======== MATERIAL PROVIDED

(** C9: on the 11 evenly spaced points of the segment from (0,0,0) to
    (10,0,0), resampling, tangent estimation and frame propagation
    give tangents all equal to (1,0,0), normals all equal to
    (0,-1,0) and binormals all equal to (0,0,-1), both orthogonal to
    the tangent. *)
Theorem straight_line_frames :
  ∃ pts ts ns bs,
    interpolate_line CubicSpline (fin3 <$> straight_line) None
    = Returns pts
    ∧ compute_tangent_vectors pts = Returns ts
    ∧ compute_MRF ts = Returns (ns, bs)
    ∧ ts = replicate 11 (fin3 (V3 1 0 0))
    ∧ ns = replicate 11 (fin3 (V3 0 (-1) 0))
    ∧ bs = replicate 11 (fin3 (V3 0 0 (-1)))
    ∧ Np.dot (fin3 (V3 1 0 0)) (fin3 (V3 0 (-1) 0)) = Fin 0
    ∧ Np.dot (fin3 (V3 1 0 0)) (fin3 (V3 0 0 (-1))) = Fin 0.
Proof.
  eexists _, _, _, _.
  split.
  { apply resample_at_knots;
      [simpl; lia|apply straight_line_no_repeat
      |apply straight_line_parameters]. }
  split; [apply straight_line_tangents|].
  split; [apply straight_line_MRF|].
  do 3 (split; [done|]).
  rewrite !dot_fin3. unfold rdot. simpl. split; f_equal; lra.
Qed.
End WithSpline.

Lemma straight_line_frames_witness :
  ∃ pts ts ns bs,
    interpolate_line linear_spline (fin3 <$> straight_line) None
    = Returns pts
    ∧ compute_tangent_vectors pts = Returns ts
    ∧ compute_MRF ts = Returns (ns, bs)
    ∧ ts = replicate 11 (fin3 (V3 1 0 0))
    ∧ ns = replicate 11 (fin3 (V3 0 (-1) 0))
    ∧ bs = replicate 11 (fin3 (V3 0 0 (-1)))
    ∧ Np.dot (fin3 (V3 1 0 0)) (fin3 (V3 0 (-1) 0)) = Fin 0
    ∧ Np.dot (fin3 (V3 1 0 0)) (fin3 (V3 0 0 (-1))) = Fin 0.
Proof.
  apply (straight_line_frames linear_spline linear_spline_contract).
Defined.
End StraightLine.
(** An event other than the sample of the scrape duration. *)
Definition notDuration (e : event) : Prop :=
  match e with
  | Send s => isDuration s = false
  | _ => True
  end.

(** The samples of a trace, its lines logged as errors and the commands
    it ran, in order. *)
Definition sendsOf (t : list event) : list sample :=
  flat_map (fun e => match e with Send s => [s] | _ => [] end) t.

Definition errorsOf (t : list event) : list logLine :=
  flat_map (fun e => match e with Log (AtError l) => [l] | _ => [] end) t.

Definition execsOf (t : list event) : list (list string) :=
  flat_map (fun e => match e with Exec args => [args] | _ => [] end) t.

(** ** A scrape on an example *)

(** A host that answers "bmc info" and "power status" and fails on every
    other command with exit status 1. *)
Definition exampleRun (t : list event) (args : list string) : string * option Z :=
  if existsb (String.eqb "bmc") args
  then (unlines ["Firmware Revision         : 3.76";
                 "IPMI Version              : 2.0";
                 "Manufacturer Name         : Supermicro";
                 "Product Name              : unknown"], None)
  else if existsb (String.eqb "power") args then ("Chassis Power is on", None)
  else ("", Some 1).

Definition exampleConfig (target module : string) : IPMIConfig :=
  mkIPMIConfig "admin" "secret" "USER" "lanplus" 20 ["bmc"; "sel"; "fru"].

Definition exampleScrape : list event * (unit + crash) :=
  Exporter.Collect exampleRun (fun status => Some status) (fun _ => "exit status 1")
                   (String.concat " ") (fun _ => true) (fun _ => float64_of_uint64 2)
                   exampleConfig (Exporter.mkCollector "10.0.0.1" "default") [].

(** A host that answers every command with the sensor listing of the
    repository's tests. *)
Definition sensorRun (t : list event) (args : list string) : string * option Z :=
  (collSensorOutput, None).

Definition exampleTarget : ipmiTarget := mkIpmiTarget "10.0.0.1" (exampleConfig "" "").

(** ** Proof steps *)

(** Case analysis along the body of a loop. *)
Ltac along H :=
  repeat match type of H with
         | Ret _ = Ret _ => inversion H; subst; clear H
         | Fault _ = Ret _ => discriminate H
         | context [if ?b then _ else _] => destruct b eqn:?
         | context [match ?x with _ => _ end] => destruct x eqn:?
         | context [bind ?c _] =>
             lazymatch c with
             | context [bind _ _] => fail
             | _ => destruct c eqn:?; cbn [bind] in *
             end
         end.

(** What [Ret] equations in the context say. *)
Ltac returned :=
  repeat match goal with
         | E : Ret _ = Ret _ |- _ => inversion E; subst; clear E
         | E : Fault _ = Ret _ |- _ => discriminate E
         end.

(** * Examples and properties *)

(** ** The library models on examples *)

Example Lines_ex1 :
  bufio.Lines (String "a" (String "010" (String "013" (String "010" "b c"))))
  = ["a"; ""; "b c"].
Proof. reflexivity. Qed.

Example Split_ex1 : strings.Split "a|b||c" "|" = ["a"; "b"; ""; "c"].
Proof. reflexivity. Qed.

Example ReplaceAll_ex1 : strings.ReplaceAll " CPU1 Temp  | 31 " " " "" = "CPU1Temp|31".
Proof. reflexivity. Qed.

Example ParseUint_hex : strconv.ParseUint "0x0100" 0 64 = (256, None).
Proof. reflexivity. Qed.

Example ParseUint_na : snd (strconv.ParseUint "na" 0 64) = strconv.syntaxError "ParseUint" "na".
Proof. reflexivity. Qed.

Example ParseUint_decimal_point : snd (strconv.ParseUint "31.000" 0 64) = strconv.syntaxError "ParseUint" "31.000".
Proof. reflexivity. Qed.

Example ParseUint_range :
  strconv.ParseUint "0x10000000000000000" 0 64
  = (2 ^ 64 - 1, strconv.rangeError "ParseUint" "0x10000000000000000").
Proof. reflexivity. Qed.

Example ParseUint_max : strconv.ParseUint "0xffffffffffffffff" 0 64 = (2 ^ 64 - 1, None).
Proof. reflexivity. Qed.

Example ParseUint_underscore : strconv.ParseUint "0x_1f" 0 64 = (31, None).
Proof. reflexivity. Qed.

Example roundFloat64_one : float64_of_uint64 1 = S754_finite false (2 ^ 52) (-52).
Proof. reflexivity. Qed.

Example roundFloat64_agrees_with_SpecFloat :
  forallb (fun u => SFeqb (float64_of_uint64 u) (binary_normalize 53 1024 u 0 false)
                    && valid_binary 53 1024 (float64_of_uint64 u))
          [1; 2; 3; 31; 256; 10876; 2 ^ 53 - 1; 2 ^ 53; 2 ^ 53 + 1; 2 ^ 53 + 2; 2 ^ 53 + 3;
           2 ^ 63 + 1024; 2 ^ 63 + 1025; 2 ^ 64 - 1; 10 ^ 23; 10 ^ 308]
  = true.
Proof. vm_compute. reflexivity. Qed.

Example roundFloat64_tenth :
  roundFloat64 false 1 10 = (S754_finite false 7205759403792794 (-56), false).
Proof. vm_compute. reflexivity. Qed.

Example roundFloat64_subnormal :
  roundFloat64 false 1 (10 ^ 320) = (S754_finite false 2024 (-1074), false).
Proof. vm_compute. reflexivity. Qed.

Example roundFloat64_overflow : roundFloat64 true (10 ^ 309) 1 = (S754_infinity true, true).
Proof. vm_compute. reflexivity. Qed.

================

WHAT THE TASK REQUIRES -> From top to bottom, repeat the data above without alteration.

TASK SOLUTION ->
(** C9: on the 11 evenly spaced points of the segment from (0,0,0) to
    (10,0,0), resampling, tangent estimation and frame propagation
    give tangents all equal to (1,0,0), normals all equal to
    (0,-1,0) and binormals all equal to (0,0,-1), both orthogonal to
    the tangent. *)
Theorem straight_line_frames :
  ∃ pts ts ns bs,
    interpolate_line CubicSpline (fin3 <$> straight_line) None
    = Returns pts
    ∧ compute_tangent_vectors pts = Returns ts
    ∧ compute_MRF ts = Returns (ns, bs)
    ∧ ts = replicate 11 (fin3 (V3 1 0 0))
    ∧ ns = replicate 11 (fin3 (V3 0 (-1) 0))
    ∧ bs = replicate 11 (fin3 (V3 0 0 (-1)))
    ∧ Np.dot (fin3 (V3 1 0 0)) (fin3 (V3 0 (-1) 0)) = Fin 0
    ∧ Np.dot (fin3 (V3 1 0 0)) (fin3 (V3 0 0 (-1))) = Fin 0.
Proof.
  eexists _, _, _, _.
  split.
  { apply resample_at_knots;
      [simpl; lia|apply straight_line_no_repeat
      |apply straight_line_parameters]. }
  split; [apply straight_line_tangents|].
  split; [apply straight_line_MRF|].
  do 3 (split; [done|]).
  rewrite !dot_fin3. unfold rdot. simpl. split; f_equal; lra.
Qed.
End WithSpline.

Lemma straight_line_frames_witness :
  ∃ pts ts ns bs,
    interpolate_line linear_spline (fin3 <$> straight_line) None
    = Returns pts
    ∧ compute_tangent_vectors pts = Returns ts
    ∧ compute_MRF ts = Returns (ns, bs)
    ∧ ts = replicate 11 (fin3 (V3 1 0 0))
    ∧ ns = replicate 11 (fin3 (V3 0 (-1) 0))
    ∧ bs = replicate 11 (fin3 (V3 0 0 (-1)))
    ∧ Np.dot (fin3 (V3 1 0 0)) (fin3 (V3 0 (-1) 0)) = Fin 0
    ∧ Np.dot (fin3 (V3 1 0 0)) (fin3 (V3 0 0 (-1))) = Fin 0.
Proof.
  apply (straight_line_frames linear_spline linear_spline_contract).
Defined.
End StraightLine.
(** An event other than the sample of the scrape duration. *)
Definition notDuration (e : event) : Prop :=
  match e with
  | Send s => isDuration s = false
  | _ => True
  end.

(** The samples of a trace, its lines logged as errors and the commands
    it ran, in order. *)
Definition sendsOf (t : list event) : list sample :=
  flat_map (fun e => match e with Send s => [s] | _ => [] end) t.

Definition errorsOf (t : list event) : list logLine :=
  flat_map (fun e => match e with Log (AtError l) => [l] | _ => [] end) t.

Definition execsOf (t : list event) : list (list string) :=
  flat_map (fun e => match e with Exec args => [args] | _ => [] end) t.

(** ** A scrape on an example *)

(** A host that answers "bmc info" and "power status" and fails on every
    other command with exit status 1. *)
Definition exampleRun (t : list event) (args : list string) : string * option Z :=
  if existsb (String.eqb "bmc") args
  then (unlines ["Firmware Revision         : 3.76";
                 "IPMI Version              : 2.0";
                 "Manufacturer Name         : Supermicro";
                 "Product Name              : unknown"], None)
  else if existsb (String.eqb "power") args then ("Chassis Power is on", None)
  else ("", Some 1).

Definition exampleConfig (target module : string) : IPMIConfig :=
  mkIPMIConfig "admin" "secret" "USER" "lanplus" 20 ["bmc"; "sel"; "fru"].

Definition exampleScrape : list event * (unit + crash) :=
  Exporter.Collect exampleRun (fun status => Some status) (fun _ => "exit status 1")
                   (String.concat " ") (fun _ => true) (fun _ => float64_of_uint64 2)
                   exampleConfig (Exporter.mkCollector "10.0.0.1" "default") [].

(** A host that answers every command with the sensor listing of the
    repository's tests. *)
Definition sensorRun (t : list event) (args : list string) : string * option Z :=
  (collSensorOutput, None).

Definition exampleTarget : ipmiTarget := mkIpmiTarget "10.0.0.1" (exampleConfig "" "").

(** ** Proof steps *)

(** Case analysis along the body of a loop. *)
Ltac along H :=
  repeat match type of H with
         | Ret _ = Ret _ => inversion H; subst; clear H
         | Fault _ = Ret _ => discriminate H
         | context [if ?b then _ else _] => destruct b eqn:?
         | context [match ?x with _ => _ end] => destruct x eqn:?
         | context [bind ?c _] =>
             lazymatch c with
             | context [bind _ _] => fail
             | _ => destruct c eqn:?; cbn [bind] in *
             end
         end.

(** What [Ret] equations in the context say. *)
Ltac returned :=
  repeat match goal with
         | E : Ret _ = Ret _ |- _ => inversion E; subst; clear E
         | E : Fault _ = Ret _ |- _ => discriminate E
         end.

(** * Examples and properties *)

(** ** The library models on examples *)

Example Lines_ex1 :
  bufio.Lines (String "a" (String "010" (String "013" (String "010" "b c"))))
  = ["a"; ""; "b c"].
Proof. reflexivity. Qed.

Example Split_ex1 : strings.Split "a|b||c" "|" = ["a"; "b"; ""; "c"].
Proof. reflexivity. Qed.

Example ReplaceAll_ex1 : strings.ReplaceAll " CPU1 Temp  | 31 " " " "" = "CPU1Temp|31".
Proof. reflexivity. Qed.

Example ParseUint_hex : strconv.ParseUint "0x0100" 0 64 = (256, None).
Proof. reflexivity. Qed.

Example ParseUint_na : snd (strconv.ParseUint "na" 0 64) = strconv.syntaxError "ParseUint" "na".
Proof. reflexivity. Qed.

Example ParseUint_decimal_point : snd (strconv.ParseUint "31.000" 0 64) = strconv.syntaxError "ParseUint" "31.000".
Proof. reflexivity. Qed.

Example ParseUint_range :
  strconv.ParseUint "0x10000000000000000" 0 64
  = (2 ^ 64 - 1, strconv.rangeError "ParseUint" "0x10000000000000000").
Proof. reflexivity. Qed.

Example ParseUint_max : strconv.ParseUint "0xffffffffffffffff" 0 64 = (2 ^ 64 - 1, None).
Proof. reflexivity. Qed.

Example ParseUint_underscore : strconv.ParseUint "0x_1f" 0 64 = (31, None).
Proof. reflexivity. Qed.

Example roundFloat64_one : float64_of_uint64 1 = S754_finite false (2 ^ 52) (-52).
Proof. reflexivity. Qed.

Example roundFloat64_agrees_with_SpecFloat :
  forallb (fun u => SFeqb (float64_of_uint64 u) (binary_normalize 53 1024 u 0 false)
                    && valid_binary 53 1024 (float64_of_uint64 u))
          [1; 2; 3; 31; 256; 10876; 2 ^ 53 - 1; 2 ^ 53; 2 ^ 53 + 1; 2 ^ 53 + 2; 2 ^ 53 + 3;
           2 ^ 63 + 1024; 2 ^ 63 + 1025; 2 ^ 64 - 1; 10 ^ 23; 10 ^ 308]
  = true.
Proof. vm_compute. reflexivity. Qed.

Example roundFloat64_tenth :
  roundFloat64 false 1 10 = (S754_finite false 7205759403792794 (-56), false).
Proof. vm_compute. reflexivity. Qed.

Example roundFloat64_subnormal :
  roundFloat64 false 1 (10 ^ 320) = (S754_finite false 2024 (-1074), false).
Proof. vm_compute. reflexivity. Qed.

Example roundFloat64_overflow : roundFloat64 true (10 ^ 309) 1 = (S754_infinity true, true).
Proof. vm_compute. reflexivity. Qed.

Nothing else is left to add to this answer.